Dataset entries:

<<<<

(** ** Requests, exceptions and observable events *)

(** The two parts of an Express request the handlers read:
    [req.headers["mcp-session-id"]] and [req.body]. *)
Record Request : Type := mkRequest {
  session_header : option string;
  body : Json
}.

Inductive Exn : Type :=
| Error (message : string)
| TypeError (message : string).

Inductive LogItem : Type :=
| LText (s : string)
| LHeader (h : option string)
| LJson (j : Json)
| LArgs (a : option (list (string * Json)))
| LExn (e : Exn).

Inductive Event : Type :=
| EvLog (items : list LogItem)               (* console.log(...) *)
| EvLogError (items : list LogItem)          (* console.error(...) *)
| EvRespond (status : Z) (payload : Json)    (* res.status(n).json(payload) *)
| EvConnect (l : loc)                        (* this.server.connect(transport) *)
| EvHandleRequest (l : loc) (req : Request) (parsed : option Json)
                                             (* transport.handleRequest(...) *)
| EvSend (l : loc) (msg : Json)              (* transport.send(msg) *)
| EvTimeoutClose (t : nat)                   (* this.toolInterval.close() *)
| EvServerClose                              (* this.server.close() *)
| EvUnhandledRejection (e : Exn)             (* a promise nobody awaits rejects *)
| EvExit (code : Z).                         (* process.exit(code) *)

Inductive Completion (A : Type) : Type :=
| Normal (a : A)
| Throw (e : Exn).

Arguments Normal {A} a.
Arguments Throw {A} e.

(** ** The SDK as an interface *)

(** What a call of [transport.handleRequest] did: whether it threw, whether
    the transport ran its [sessionIdGenerator] (it does so when it accepts an
    initialization, and stores the result as its [sessionId]), whether it
    had written the head of the response it was given ([res.headersSent])
    when it returned or threw, and the SDK world it left. *)
Record HandleResult (W : Type) : Type := mkHandleResult {
  hr_exn : option Exn;
  hr_generates : bool;
  hr_headersSent : bool;
  hr_world : W
}.

Arguments mkHandleResult {W} _ _ _ _.
Arguments hr_exn {W} _.
Arguments hr_generates {W} _.
Arguments hr_headersSent {W} _.
Arguments hr_world {W} _.

(** What the server is linked against.  From [@modelcontextprotocol/sdk]:
    the parse of [InitializeRequestSchema], the constructor and the methods
    of a transport, and [connect] and [close] of the [Server]; [World] is
    everything the SDK keeps to itself (the [Server] and the inside of every
    transport), and each operation also sees the session id of every
    transport.  From [crypto]: [randomUUID k] is the number drawn by the
    [k]-th of the calls of [randomUUID()] that the server makes, in
    [createErrorResponse] or through the [sessionIdGenerator] it gives to its
    transports. *)
Class SDK : Type := {
  World : Type;
  InitializeRequestSchema_safeParse : Json -> bool;
  randomUUID : nat -> Uuid;
  sdk_construct : loc -> World -> World;
  sdk_connect : gmap loc Uuid -> loc -> World -> option Exn * World;
  sdk_handleRequest :
    gmap loc Uuid -> loc -> Request -> option Json -> World -> HandleResult World;
  sdk_send : gmap loc Uuid -> loc -> Json -> World -> option Exn * World;
  sdk_close : gmap loc Uuid -> World -> option Exn * World
}.

Section Server.
Context `{sdk_ops : SDK}.

(** ** State of an [MCPServer] and of what it shares with the SDK *)

Record State : Type := mkState {
  transports : gmap string loc;     (* own properties of this.transports *)
  toolInterval : option nat;        (* this.toolInterval *)
  session_ids : gmap loc Uuid;      (* transport.sessionId, per transport *)
  allocated : nat;                  (* transports constructed so far *)
  uuid_draws : nat;                 (* calls of randomUUID() so far *)
  world : World;                    (* the SDK's own state *)
  headersSent : bool                (* res.headersSent, for the response of
                                       the request being handled *)
}.

(** ** A monad of state, exceptions and events *)

Definition M (A : Type) : Type := State -> Completion A * State * list Event.

Definition ret {A} (a : A) : M A := fun s => (Normal a, s, []).

Definition throw {A} (e : Exn) : M A := fun s => (Throw e, s, []).

Definition bind {A B} (m : M A) (k : A -> M B) : M B :=
  fun s =>
    match m s with
    | (Normal a, s1, ev1) =>
        match k a s1 with
        | (r, s2, ev2) => (r, s2, ev1 ++ ev2)
        end
    | (Throw e, s1, ev1) => (Throw e, s1, ev1)
    end.

(** [try { m } catch (error) { h error }] *)
Definition try_catch {A} (m : M A) (h : Exn -> M A) : M A :=
  fun s =>
    match m s with
    | (Normal a, s1, ev1) => (Normal a, s1, ev1)
    | (Throw e, s1, ev1) =>
        match h e s1 with
        | (r, s2, ev2) => (r, s2, ev1 ++ ev2)
        end
    end.

(** A call of an async function whose promise is not awaited: the caller goes
    on normally whatever happens, and a rejection is nobody's to handle. *)
Definition unawaited (m : M unit) : M unit :=
  fun s =>
    match m s with
    | (Normal _, s1, ev1) => (Normal tt, s1, ev1)
    | (Throw e, s1, ev1) => (Normal tt, s1, ev1 ++ [EvUnhandledRejection e])
    end.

>>>>

**Exercise:**
Only the lines above starting with the one with "(* console.log(...) *)" and going through the one with "drawn by the" are to be copied, word for word and with both ends kept.

**Task solution:**
| EvLog (items : list LogItem)               (* console.log(...) *)
| EvLogError (items : list LogItem)          (* console.error(...) *)
| EvRespond (status : Z) (payload : Json)    (* res.status(n).json(payload) *)
| EvConnect (l : loc)                        (* this.server.connect(transport) *)
| EvHandleRequest (l : loc) (req : Request) (parsed : option Json)
                                             (* transport.handleRequest(...) *)
| EvSend (l : loc) (msg : Json)              (* transport.send(msg) *)
| EvTimeoutClose (t : nat)                   (* this.toolInterval.close() *)
| EvServerClose                              (* this.server.close() *)
| EvUnhandledRejection (e : Exn)             (* a promise nobody awaits rejects *)
| EvExit (code : Z).                         (* process.exit(code) *)

Inductive Completion (A : Type) : Type :=
| Normal (a : A)
| Throw (e : Exn).

Arguments Normal {A} a.
Arguments Throw {A} e.

(** ** The SDK as an interface *)

(** What a call of [transport.handleRequest] did: whether it threw, whether
    the transport ran its [sessionIdGenerator] (it does so when it accepts an
    initialization, and stores the result as its [sessionId]), whether it
    had written the head of the response it was given ([res.headersSent])
    when it returned or threw, and the SDK world it left. *)
Record HandleResult (W : Type) : Type := mkHandleResult {
  hr_exn : option Exn;
  hr_generates : bool;
  hr_headersSent : bool;
  hr_world : W
}.

Arguments mkHandleResult {W} _ _ _ _.
Arguments hr_exn {W} _.
Arguments hr_generates {W} _.
Arguments hr_headersSent {W} _.
Arguments hr_world {W} _.

(** What the server is linked against.  From [@modelcontextprotocol/sdk]:
    the parse of [InitializeRequestSchema], the constructor and the methods
    of a transport, and [connect] and [close] of the [Server]; [World] is
    everything the SDK keeps to itself (the [Server] and the inside of every
    transport), and each operation also sees the session id of every
    transport.  From [crypto]: [randomUUID k] is the number drawn by the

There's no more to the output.